Task item: Reproduce each line from the first in the data through the line that contains "state [St] of" exactly; give nothing else.

******

(* ===== verification/LevelDB.v ===== *)
(** * pkg/leveldb/database.go: the key-value store

    The wrapper of goleveldb and its batches.  goleveldb itself is the class
    [GoLevelDB]: databases, batches and iterators of opaque types acting on the
    state [St] of the file system; [GoLevelDBLaws] states what its
    documentation promises of the contents of a database. *)

From S2P Require Import Prelude.
From Stdlib Require Import ZArith Lia.
From Stdlib Require Import Init.Byte.
From stdpp Require Import strings list.
Open Scope Z_scope.

Definition MiB : Z := 1024 * 1024.

(** The options the wrapper sets; the filter has ten bits per key. *)
Record Options := mkOptions {
  OpenFilesCacheCapacity : Z;
  BlockCacheCapacity : Z;
  WriteBuffer : Z;
  Filter_bits : Z;
}.

Class GoLevelDB (DB Batch Iterator St Error : Type) := {
  OpenFile : string -> Options -> St -> result Error DB * St;
  is_ErrCorrupted : Error -> bool;
  RecoverFile : string -> St -> result Error DB * St;
  db_Put : DB -> list byte -> list byte -> St -> option Error * St;
  db_Has : DB -> list byte -> St -> bool * option Error;
  db_Get : DB -> list byte -> St -> result Error (list byte);
  db_Delete : DB -> list byte -> St -> option Error * St;
  db_NewIterator : DB -> option (list byte * option (list byte)) -> St -> Iterator;
  db_Write : DB -> Batch -> St -> option Error * St;
  db_Close : DB -> St -> option Error * St;
  BytesPrefix : list byte -> list byte * option (list byte);
  new_Batch : Batch;
  batch_Put : list byte -> list byte -> Batch -> Batch;
  batch_Delete : list byte -> Batch -> Batch;
  batch_Reset : Batch -> Batch;
}.

(** An operation on the contents of a database, a function of the key. *)
Inductive op :=
| OpPut (key value : list byte)
| OpDelete (key : list byte).

Definition contents_of : Type := list byte -> option (list byte).

Definition apply_op (m : contents_of) (o : op) : contents_of :=
  fun k =>
    match o with
    | OpPut key value => if bool_decide (k = key) then Some value else m k
    | OpDelete key => if bool_decide (k = key) then None else m k
    end.

Class GoLevelDBLaws (DB Batch Iterator St Error : Type) `{!GoLevelDB DB Batch Iterator St Error} := {
  contents : DB -> St -> contents_of;
  batch_ops : Batch -> list op;
  Put_contents db k v w w' :
    db_Put db k v w = (None, w') -> forall x, contents db w' x = apply_op (contents db w) (OpPut k v) x;
  Delete_contents db k w w' :
    db_Delete db k w = (None, w') -> forall x, contents db w' x = apply_op (contents db w) (OpDelete k) x;
  Write_contents db b w w' :
    db_Write db b w = (None, w') -> forall x, contents db w' x = foldl apply_op (contents db w) (batch_ops b) x;
  Get_contents db k w v : db_Get db k w = Ok v -> contents db w k = Some v;
  new_Batch_ops : batch_ops new_Batch = [];
  batch_Put_ops k v b : batch_ops (batch_Put k v b) = batch_ops b ++ [OpPut k v];
  batch_Delete_ops k b : batch_ops (batch_Delete k b) = batch_ops b ++ [OpDelete k];
  batch_Reset_ops b : batch_ops (batch_Reset b) = [];
}.

Section LevelDB.
Context {DB Batch Iterator St Error : Type} {G : GoLevelDB DB Batch Iterator St Error}.

(** [quitChan]: the collector behind the channel is the error it answers with;
    nothing in the package sets the channel. *)
Record LevelDB := mkLevelDB {
  ldb_fn : string;
  ldb_db : DB;
  ldb_quitChan : option (option Error);
}.

(** Go's [/] on non-negative integers. *)
Definition NewLDBDatabase (file : string) (cache handles : Z) (w : St) : result Error LevelDB * St :=
  let cache := if cache <? 16 then 16 else cache in
  let handles := if handles <? 16 then 16 else handles in
  let options := mkOptions handles (cache / 2 * MiB) (cache / 4 * MiB) 10 in
  let '(db, w) := OpenFile file options w in
  let '(db, w) :=
    match db with
    | Err e => if is_ErrCorrupted e then RecoverFile file w else (Err e, w)
    | Ok db => (Ok db, w)
    end in
  match db with
  | Err e => (Err e, w)
  | Ok db => (Ok (mkLevelDB file db None), w)
  end.

Definition Path (db : LevelDB) : string := ldb_fn db.

Definition Put (db : LevelDB) (key value : list byte) (w : St) : option Error * St :=
  db_Put (ldb_db db) key value w.

Definition Has (db : LevelDB) (key : list byte) (w : St) : bool * option Error :=
  db_Has (ldb_db db) key w.

Definition Get (db : LevelDB) (key : list byte) (w : St) : result Error (list byte) :=
  match db_Get (ldb_db db) key w with
  | Err e => Err e
  | Ok dat => Ok dat
  end.

Definition Delete (db : LevelDB) (key : list byte) (w : St) : option Error * St :=
  db_Delete (ldb_db db) key w.

Definition NewIterator (db : LevelDB) (w : St) : Iterator := db_NewIterator (ldb_db db) None w.

Definition NewIteratorWithPrefix (db : LevelDB) (prefix : list byte) (w : St) : Iterator :=
  db_NewIterator (ldb_db db) (Some (BytesPrefix prefix)) w.

(** [Close]: the collector is asked to stop once; the errors are logged. *)
Definition Close (db : LevelDB) (w : St) : LevelDB * St :=
  let db := match ldb_quitChan db with
            | Some _ => mkLevelDB (ldb_fn db) (ldb_db db) None
            | None => db
            end in
  (db, (db_Close (ldb_db db) w).2).

Definition LDB (db : LevelDB) : DB := ldb_db db.

(** ** Batches *)

Record LevelDBBatch := mkBatch {
  bt_db : DB;
  bt_b : Batch;
  bt_size : Z;
}.

Definition NewBatch (db : LevelDB) : LevelDBBatch := mkBatch (ldb_db db) new_Batch 0.

Definition Batch_Put (b : LevelDBBatch) (key value : list byte) : LevelDBBatch :=
  mkBatch (bt_db b) (batch_Put key value (bt_b b)) (i64 (bt_size b + Z.of_nat (length value))).

Definition Batch_Delete (b : LevelDBBatch) (key : list byte) : LevelDBBatch :=
  mkBatch (bt_db b) (batch_Delete key (bt_b b)) (i64 (bt_size b + 1)).

Definition Batch_Write (b : LevelDBBatch) (w : St) : option Error * St :=
  db_Write (bt_db b) (bt_b b) w.

Definition ValueSize (b : LevelDBBatch) : Z := bt_size b.

Definition Batch_Reset (b : LevelDBBatch) : LevelDBBatch :=
  mkBatch (bt_db b) (batch_Reset (bt_b b)) 0.

(** ** What a batch collects *)

(** The calls a client makes on a batch. *)
Inductive call := CPut (key value : list byte) | CDelete (key : list byte) | CReset.

Definition run_call (b : LevelDBBatch) (c : call) : LevelDBBatch :=
  match c with
  | CPut k v => Batch_Put b k v
  | CDelete k => Batch_Delete b k
  | CReset => Batch_Reset b
  end.

(** The operations since the last reset, and their size. *)
Definition pending (ops : list op) (c : call) : list op :=
  match c with
  | CPut k v => ops ++ [OpPut k v]
  | CDelete k => ops ++ [OpDelete k]
  | CReset => []
  end.

Definition op_size (o : op) : Z :=
  match o with OpPut _ v => Z.of_nat (length v) | OpDelete _ => 1 end.

Definition ops_size (ops : list op) : Z := foldr Z.add 0 (op_size <$> ops).

(** The operations done one at a time on the database, if all succeed. *)
Definition do_op (db : LevelDB) (o : op) (w : St) : option Error * St :=
  match o with OpPut k v => Put db k v w | OpDelete k => Delete db k w end.

Fixpoint do_ops (db : LevelDB) (ops : list op) (w : St) : option St :=
  match ops with
  | [] => Some w
  | o :: ops =>
      match do_op db o w with
      | (None, w) => do_ops db ops w
      | (Some _, _) => None
      end
  end.

Lemma i64_add a b : i64 (i64 a + b) = i64 (a + b).
Proof.
  unfold i64. set (m := 2 ^ 64). set (h := 2 ^ 63).
  replace ((a + h) mod m - h + b + h) with ((a + h) mod m + b) by ring.
  rewrite Zplus_mod_idemp_l. do 2 f_equal. ring.
Qed.

Lemma ops_size_snoc ops o : ops_size (ops ++ [o]) = ops_size ops + op_size o.
Proof.
  unfold ops_size. induction ops as [|o' ops IH]; cbn; [lia|]. cbn in IH. rewrite IH. lia.
Qed.

Context {L : GoLevelDBLaws DB Batch Iterator St Error}.

Lemma run_calls cs b ops :
  batch_ops (bt_b b) = ops -> bt_size b = i64 (ops_size ops) ->
  let b' := foldl run_call b cs in
  let ops' := foldl pending ops cs in
  bt_db b' = bt_db b /\ batch_ops (bt_b b') = ops' /\ bt_size b' = i64 (ops_size ops').
Proof.
  revert b ops. induction cs as [|c cs IH]; intros b ops Hops Hsize; [done|].
  cbn [foldl]. destruct (IH (run_call b c) (pending ops c)) as (H1 & H2 & H3).
  - destruct c; cbn; [by rewrite batch_Put_ops, Hops|by rewrite batch_Delete_ops, Hops|apply batch_Reset_ops].
  - destruct c; cbn [run_call pending bt_size Batch_Put Batch_Delete Batch_Reset];
      [by rewrite Hsize, i64_add, ops_size_snoc..|done].
  - split_and!; [|done|done]. rewrite H1. by destruct c.
Qed.

Lemma apply_op_ext m m' o :
  (forall k, m k = m' k) -> forall k, apply_op m o k = apply_op m' o k.
Proof. intros H k. destruct o; cbn; by rewrite H. Qed.

Lemma foldl_apply_op_ext ops m m' :
  (forall k, m k = m' k) -> forall k, foldl apply_op m ops k = foldl apply_op m' ops k.
Proof.
  revert m m'. induction ops as [|o ops IH]; intros m m' H k; cbn [foldl]; [done|].
  apply IH. by apply apply_op_ext.
Qed.

Lemma do_ops_contents db ops w w' :
  do_ops db ops w = Some w' ->
  forall k, contents (ldb_db db) w' k = foldl apply_op (contents (ldb_db db) w) ops k.
Proof.
  revert w. induction ops as [|o ops IH]; intros w; cbn [do_ops foldl]; [by intros [= <-]|].
  destruct (do_op db o w) as [[e|] w1] eqn:E; [done|]. intros Hdo k. rewrite (IH _ Hdo).
  apply foldl_apply_op_ext. intros x.
  destruct o; [by eapply Put_contents|by eapply Delete_contents].
Qed.

(** C32: a batch that is written does at once what its puts and deletes since
    the last reset do one at a time, in their order, and leaves the database
    with the same contents; [ValueSize] counts the bytes of the values and one
    per delete, as a 64-bit integer. *)
Theorem batch_equals_operations db cs w w' :
  let b := foldl run_call (NewBatch db) cs in
  let ops := foldl pending [] cs in
  Batch_Write b w = (None, w') ->
  ValueSize b = i64 (ops_size ops) /\
  (forall k, contents (ldb_db db) w' k = foldl apply_op (contents (ldb_db db) w) ops k) /\
  (forall w'', do_ops db ops w = Some w'' ->
     forall k, contents (ldb_db db) w'' k = contents (ldb_db db) w' k).
Proof.
  intros b ops. destruct (run_calls cs (NewBatch db) [] new_Batch_ops eq_refl) as (Hdb & Hops & Hsize).
  fold b ops in Hdb, Hops, Hsize. unfold Batch_Write. rewrite Hdb. intros Hw.
  assert (Hc : forall k, contents (ldb_db db) w' k = foldl apply_op (contents (ldb_db db) w) ops k).
  { intros k. rewrite <-Hops. by apply (Write_contents _ _ _ _ Hw). }
  split_and!; [exact Hsize|exact Hc|].
  intros w'' Hdo k. by rewrite Hc, (do_ops_contents _ _ _ _ Hdo).
Qed.

(** The caches and the file handles never fall below their minima, and a
    corrupted database is recovered. *)
Lemma NewLDBDatabase_options file cache handles w :
  exists options, 16 <= OpenFilesCacheCapacity options /\ 8 * MiB <= BlockCacheCapacity options /\
    4 * MiB <= WriteBuffer options /\
    match OpenFile file options w with
    | (Ok db, w') => NewLDBDatabase file cache handles w = (Ok (mkLevelDB file db None), w')
    | (Err e, w') =>
        if is_ErrCorrupted e then
          match RecoverFile file w' with
          | (Ok db, w'') => NewLDBDatabase file cache handles w = (Ok (mkLevelDB file db None), w'')
          | (Err e, w'') => NewLDBDatabase file cache handles w = (Err e, w'')
          end
        else NewLDBDatabase file cache handles w = (Err e, w')
    end.
Proof.
  unfold NewLDBDatabase.
  set (c := if cache <? 16 then 16 else cache). set (h := if handles <? 16 then 16 else handles).
  assert (16 <= c) by (unfold c; case_match; bool_prop; lia).
  assert (16 <= h) by (unfold h; case_match; bool_prop; lia).
  exists (mkOptions h (c / 2 * MiB) (c / 4 * MiB) 10). cbn.
  assert (8 <= c / 2) by (apply Z.div_le_lower_bound; lia).
  assert (4 <= c / 4) by (apply Z.div_le_lower_bound; lia).
  split_and!; [done|unfold MiB; lia|unfold MiB; lia|].
  destruct (OpenFile _ _ w) as [[db|e] w']; [done|]. destruct (is_ErrCorrupted e); [|done].
  by destruct (RecoverFile file w') as [[db|e'] w''].
Qed.

End LevelDB.

(** ** A database in memory for the witness *)

Module Memory.

Definition Store : Type := list (list byte * list byte).

Fixpoint find (m : Store) (k : list byte) : option (list byte) :=
  match m with
  | [] => None
  | (k', v) :: m => if bool_decide (k = k') then Some v else find m k
  end.

Fixpoint remove (m : Store) (k : list byte) : Store :=
  match m with
  | [] => []
  | (k', v) :: m => if bool_decide (k = k') then remove m k else (k', v) :: remove m k
  end.

Definition do (m : Store) (o : op) : Store :=
  match o with OpPut k v => (k, v) :: m | OpDelete k => remove m k end.

#[local] Instance memory : GoLevelDB unit (list op) unit Store string := {
  OpenFile _ _ w := (Ok tt, w);
  is_ErrCorrupted _ := false;
  RecoverFile _ w := (Ok tt, w);
  db_Put _ k v w := (None, do w (OpPut k v));
  db_Has _ k w := (bool_decide (find w k <> None), None);
  db_Get _ k w := match find w k with Some v => Ok v | None => Err "leveldb: not found"%string end;
  db_Delete _ k w := (None, do w (OpDelete k));
  db_NewIterator _ _ _ := tt;
  db_Write _ b w := (None, foldl do w b);
  db_Close _ w := (None, w);
  BytesPrefix p := (p, None);
  new_Batch := [];
  batch_Put k v b := b ++ [OpPut k v];
  batch_Delete k b := b ++ [OpDelete k];
  batch_Reset _ := [];
}.

Lemma find_remove m k x :
  find (remove m k) x = if bool_decide (x = k) then None else find m x.
Proof.
  induction m as [|[k' v] m IH]; cbn; [by case_bool_decide|].
  destruct (bool_decide_reflect (k = k')) as [->|Hk]; cbn.
  - rewrite IH. by destruct (bool_decide_reflect (x = k')).
  - rewrite IH. destruct (bool_decide_reflect (x = k')) as [->|?]; [|done].
    by rewrite bool_decide_eq_false_2.
Qed.

Lemma find_do m o x : find (do m o) x = apply_op (find m) o x.
Proof. destruct o; cbn; [done|apply find_remove]. Qed.

#[local] Instance memory_laws : GoLevelDBLaws unit (list op) unit Store string.
Proof.
  refine {| contents := fun _ w => find w; batch_ops := fun b => b |}; try done.
  - intros [] k v w w' [= <-] x. apply (find_do w (OpPut k v)).
  - intros [] k w w' [= <-] x. apply (find_do w (OpDelete k)).
  - intros [] b w w' [= <-]. revert w. induction b as [|o b IH]; intros w x; [done|].
    cbn [foldl]. rewrite IH. apply foldl_apply_op_ext. intros y. apply find_do.
  - intros [] k w v. simpl. destruct (find w k); [by intros [= <-]|done].
Defined.

Definition db : LevelDB (DB := unit) (Error := string) := mkLevelDB "db" tt None.

Lemma batch_equals_operations_witness :
  exists w', Batch_Write (foldl run_call (NewBatch db)
      [CPut [x01] [x02; x03]; CReset; CPut [x01] [x04]; CDelete [x05]]) [([x05], [x06])] = (None, w') /\
    find w' [x01] = Some [x04] /\ find w' [x05] = None /\
    ValueSize (foldl run_call (NewBatch db)
      [CPut [x01] [x02; x03]; CReset; CPut [x01] [x04]; CDelete [x05]]) = 2.
Proof.
  exists [([x01], [x04])]. split; [vm_compute; reflexivity|].
  destruct (batch_equals_operations (G := memory) db [CPut [x01] [x02; x03]; CReset; CPut [x01] [x04]; CDelete [x05]]
    [([x05], [x06])] [([x01], [x04])] ltac:(vm_compute; reflexivity)) as (Hs & Hc & _).
  split_and!; [exact (Hc [x01])|exact (Hc [x05])|exact Hs].
Defined.

End Memory.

******

Solved exercise:
(* ===== verification/LevelDB.v ===== *)
(** * pkg/leveldb/database.go: the key-value store

    The wrapper of goleveldb and its batches.  goleveldb itself is the class
    [GoLevelDB]: databases, batches and iterators of opaque types acting on the
    state [St] of the file system; [GoLevelDBLaws] states what its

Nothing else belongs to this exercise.